§ TASK INSTRUCTIONS
This exercise calls for every line of the data below with the string "option" in it.

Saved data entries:

(** [_update_running_averages]: no statement of its [try] block raises
    on a history of query records, so its handler is never entered. *)
Definition _update_running_averages (self : t) : t :=
  match query_history self with
  | [] => self
  | _ :: _ =>
      let recent_queries := last_n 1000 (query_history self) in
      match recent_queries with
      | [] => self
      | _ :: _ =>
          let avg := float_mean (map qd_response_time recent_queries) in
          with_system_metrics
            (with_avg_response_time (round2 avg) (system_metrics self)) self
      end
  end.

Definition new_session (customer_id : string) (timestamp : Z) : Session := {|
  se_customer_id := customer_id;
  se_start_time := timestamp;
  se_queries := [];
  se_total_response_time := 0;
  se_avg_confidence := 0;
  se_last_activity := None
|}.

Definition session_append (query_data : QueryData) (response_time : Q)
    (timestamp : Z) (session : Session) : Session := {|
  se_customer_id := se_customer_id session;
  se_start_time := se_start_time session;
  se_queries := se_queries session ++ [query_data];
  se_total_response_time := (se_total_response_time session + response_time)%Q;
  se_avg_confidence := se_avg_confidence session;
  se_last_activity := Some timestamp
|}.

Definition make_query_data (query response agent_type : string)
    (confidence response_time : Q) (customer_id session_id : string)
    (timestamp : Z) : QueryData := {|
  qd_timestamp := timestamp;
  qd_query := query;
  qd_response := response;
  qd_agent_type := agent_type;
  qd_confidence := confidence;
  qd_response_time := response_time;
  qd_customer_id := customer_id;
  qd_session_id := session_id;
  qd_query_length := Z.of_nat (String.length query);
  qd_response_length := Z.of_nat (String.length response)
|}.

(** The [try] block of [log_query]; [timestamp] is the value of
    [datetime.utcnow()] read at its start. *)
Definition log_query_body (query response agent_type : string)
    (confidence response_time : Q) (customer_id session_id : string)
    (timestamp : Z) : M t unit :=
  let query_data :=
    make_query_data query response agent_type confidence response_time
                    customer_id session_id timestamp in
  (* self.query_history.append(query_data) *)
  modify (fun self =>
    with_query_history (deque_append maxlen (query_history self) query_data) self) ;;
  (* self.system_metrics['total_queries'] += 1 *)
  modify (fun self =>
    with_system_metrics
      (with_total_queries (total_queries (system_metrics self) + 1)
                          (system_metrics self)) self) ;;
  (* self.system_metrics['agent_distribution'][agent_type] += 1 *)
  dist ← gets (fun self => agent_distribution (system_metrics self)) ;
  dist' ← lift (counter_incr agent_type dist) ;
  modify (fun self =>
    with_system_metrics (with_agent_distribution dist' (system_metrics self)) self) ;;
  (* self.agent_metrics[agent_type].append({...}) *)
  modify (fun self =>
    with_agent_metrics
      (<[agent_type :=
           default [] (agent_metrics self !! agent_type) ++
           [ {| ms_confidence := confidence;
                ms_response_time := response_time;
                ms_timestamp := timestamp |} ] ]> (agent_metrics self)) self) ;;
  (* if session_id not in self.session_data: ... *)
  modify (fun self =>
    match session_data self !! session_id with
    | Some _ => self
    | None =>
        with_system_metrics
          (with_total_sessions (total_sessions (system_metrics self) + 1)
                               (system_metrics self))
          (with_session_data
             (<[session_id := new_session customer_id timestamp]> (session_data self))
             self)
    end) ;;
  (* session = self.session_data[session_id]; three updates of it *)
  modify (fun self =>
    with_session_data
      (alter (session_append query_data response_time timestamp) session_id
             (session_data self)) self) ;;
  (* await self._update_running_averages() *)
  modify _update_running_averages ;;
  mret tt.

Definition log_query (self : t) (query response agent_type : string)
    (confidence response_time : Q) (customer_id session_id : string)
    (timestamp : Z) : t :=
  try_except_log
    (log_query_body query response agent_type confidence response_time
                    customer_id session_id timestamp) self.

(** The [try] block of [log_feedback]; [now] is [datetime.utcnow()].
    [statistics.mean] of the ratings may raise, after the append. *)
Definition log_feedback_body (session_id : string) (rating : Z)
    (comment : option string) (now : Z) : M t unit :=
  let feedback := {| fb_session_id := session_id; fb_rating := rating;
                     fb_comment := comment; fb_timestamp := now |} in
  modify (fun self => with_feedback_data (feedback_data self ++ [feedback]) self) ;;
  data ← gets feedback_data ;
  match data with
  | [] => mret tt
  | _ :: _ =>
      let ratings := map fb_rating data in
      score ← lift (int_mean ratings) ;
      modify (fun self =>
        with_system_metrics
          (with_satisfaction_score score (system_metrics self)) self)
  end.

Definition log_feedback (self : t) (session_id : string) (rating : Z)
    (comment : option string) (now : Z) : t :=
  try_except_log (log_feedback_body session_id rating comment now) self.

(** [_load_historical_data]: the sample dictionary replaces the five
    entries of [system_metrics]; the update cannot raise. *)
Definition sample_data : SystemMetrics := {|
  total_queries := 1247;
  total_sessions := 423;
  avg_response_time := 12 # 10;
  satisfaction_score := 46 # 10;
  agent_distribution :=
    PlainDict (<["technical"%string := 45]>
               (<["billing"%string := 30]>
                (<["general"%string := 25]> ∅)))
|}.

Definition _load_historical_data (self : t) : t :=
  with_system_metrics sample_data self.

Definition initialize (self : t) : t :=
  with_initialized true (_load_historical_data self).

(** One hour and one [timedelta(hours=n)], in microseconds. *)
Definition HOUR : Z := 3600000000.
Definition hours (n : Z) : Z := n * HOUR.

(** [dt.replace(minute=0, second=0, microsecond=0)]. *)
Definition floor_hour (dt : Z) : Z := dt - dt mod HOUR.

(** [_get_recent_queries]; [now] is [datetime.utcnow()]. *)
Definition _get_recent_queries (self : t) (n : Z) (now : Z) : list QueryData :=
  let cutoff_time := now - hours n in
  filter (fun query => cutoff_time < qd_timestamp query) (query_history self).

Record HourCount : Type := { hour : Z; count : Z }.

(** The [defaultdict(int)] that the first loop of
    [_calculate_hourly_volume] fills. *)
Definition hourly_counts (queries : list QueryData) : gmap Z Z :=
  fold_left
    (fun counts query =>
       let hour_key := floor_hour (qd_timestamp query) in
       <[hour_key := default 0 (counts !! hour_key) + 1]> counts)
    queries ∅.

Definition _calculate_hourly_volume (queries : list QueryData) (utcnow : Z)
    : list HourCount :=
  let counts := hourly_counts queries in
  let now := floor_hour utcnow in
  let result :=
    map (fun i : nat =>
           let h := now - hours (Z.of_nat i) in
           {| hour := h; count := default 0 (counts !! h) |})
        (seq 0 24) in
  rev result.

(** The entries of the [get_analytics] dictionary that come from
    [system_metrics] and from the history; [agent_performance],
    [top_queries], [recent_activity.active_sessions] and the constant
    [system_health] are left out.  No statement of the [try] block
    raises on a state built by the methods above, so the fallback
    dictionary of its handler is never returned.  All clock reads of one
    call are taken at the same instant [now]. *)
Record Analytics : Type := {
  an_total_queries : Z;
  an_total_sessions : Z;
  an_avg_response_time : Q;
  an_satisfaction_score : Q;
  an_agent_distribution : gmap string Z;
  an_hourly_volume : list HourCount;
  an_last_24h_queries : Z
}.

Definition get_analytics (self : t) (now : Z) : Analytics :=
  let recent_queries := _get_recent_queries self 24 now in
  let hourly_volume := _calculate_hourly_volume recent_queries now in
  {| an_total_queries := total_queries (system_metrics self);
     an_total_sessions := total_sessions (system_metrics self);
     an_avg_response_time := avg_response_time (system_metrics self);
     an_satisfaction_score := satisfaction_score (system_metrics self);
     an_agent_distribution :=
       counter_items (agent_distribution (system_metrics self));
     an_hourly_volume := hourly_volume;
     an_last_24h_queries := Z.of_nat (length recent_queries) |}.

(** *** Call sequences *)

Record QueryCall : Type := {
  qc_query : string;
  qc_response : string;
  qc_agent_type : string;
  qc_confidence : Q;
  qc_response_time : Q;
  qc_customer_id : string;
  qc_session_id : string;
  qc_now : Z
}.

Record FeedbackCall : Type := {
  fc_session_id : string;
  fc_rating : Z;
  fc_comment : option string;
  fc_now : Z
}.

Inductive call : Type :=
| LogQuery (c : QueryCall)
| LogFeedback (c : FeedbackCall).

Definition call_log_query (self : t) (c : QueryCall) : t :=
  log_query self (qc_query c) (qc_response c) (qc_agent_type c)
            (qc_confidence c) (qc_response_time c) (qc_customer_id c)
            (qc_session_id c) (qc_now c).

Definition call_log_feedback (self : t) (c : FeedbackCall) : t :=
  log_feedback self (fc_session_id c) (fc_rating c) (fc_comment c) (fc_now c).

Definition step (self : t) (c : call) : t :=
  match c with
  | LogQuery c => call_log_query self c
  | LogFeedback c => call_log_feedback self c
  end.

(** The state after a sequence of calls, oldest first. *)
Definition run (self : t) (cs : list call) : t := fold_left step cs self.
Definition log_queries (self : t) (cs : list QueryCall) : t :=
  fold_left call_log_query cs self.

(** The record that a call appends to the history. *)
Definition record_of (c : QueryCall) : QueryData :=
  make_query_data (qc_query c) (qc_response c) (qc_agent_type c)
                  (qc_confidence c) (qc_response_time c) (qc_customer_id c)
                  (qc_session_id c) (qc_now c).

Definition sample_of (c : QueryCall) : MetricSample :=
  {| ms_confidence := qc_confidence c;
     ms_response_time := qc_response_time c;
     ms_timestamp := qc_now c |}.

(** Whether the [try] block of this call raises in this state. *)
Definition log_query_raises (self : t) (c : QueryCall) : option exn :=
  raised (log_query_body (qc_query c) (qc_response c) (qc_agent_type c)
                         (qc_confidence c) (qc_response_time c)
                         (qc_customer_id c) (qc_session_id c) (qc_now c)) self.

Definition log_feedback_raises (self : t) (c : FeedbackCall) : option exn :=
  raised (log_feedback_body (fc_session_id c) (fc_rating c) (fc_comment c)
                            (fc_now c)) self.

§ TASK RESPONSE
    (comment : option string) (now : Z) : M t unit :=
    (comment : option string) (now : Z) : t :=
  fc_comment : option string;
Definition log_query_raises (self : t) (c : QueryCall) : option exn :=
Definition log_feedback_raises (self : t) (c : FeedbackCall) : option exn :=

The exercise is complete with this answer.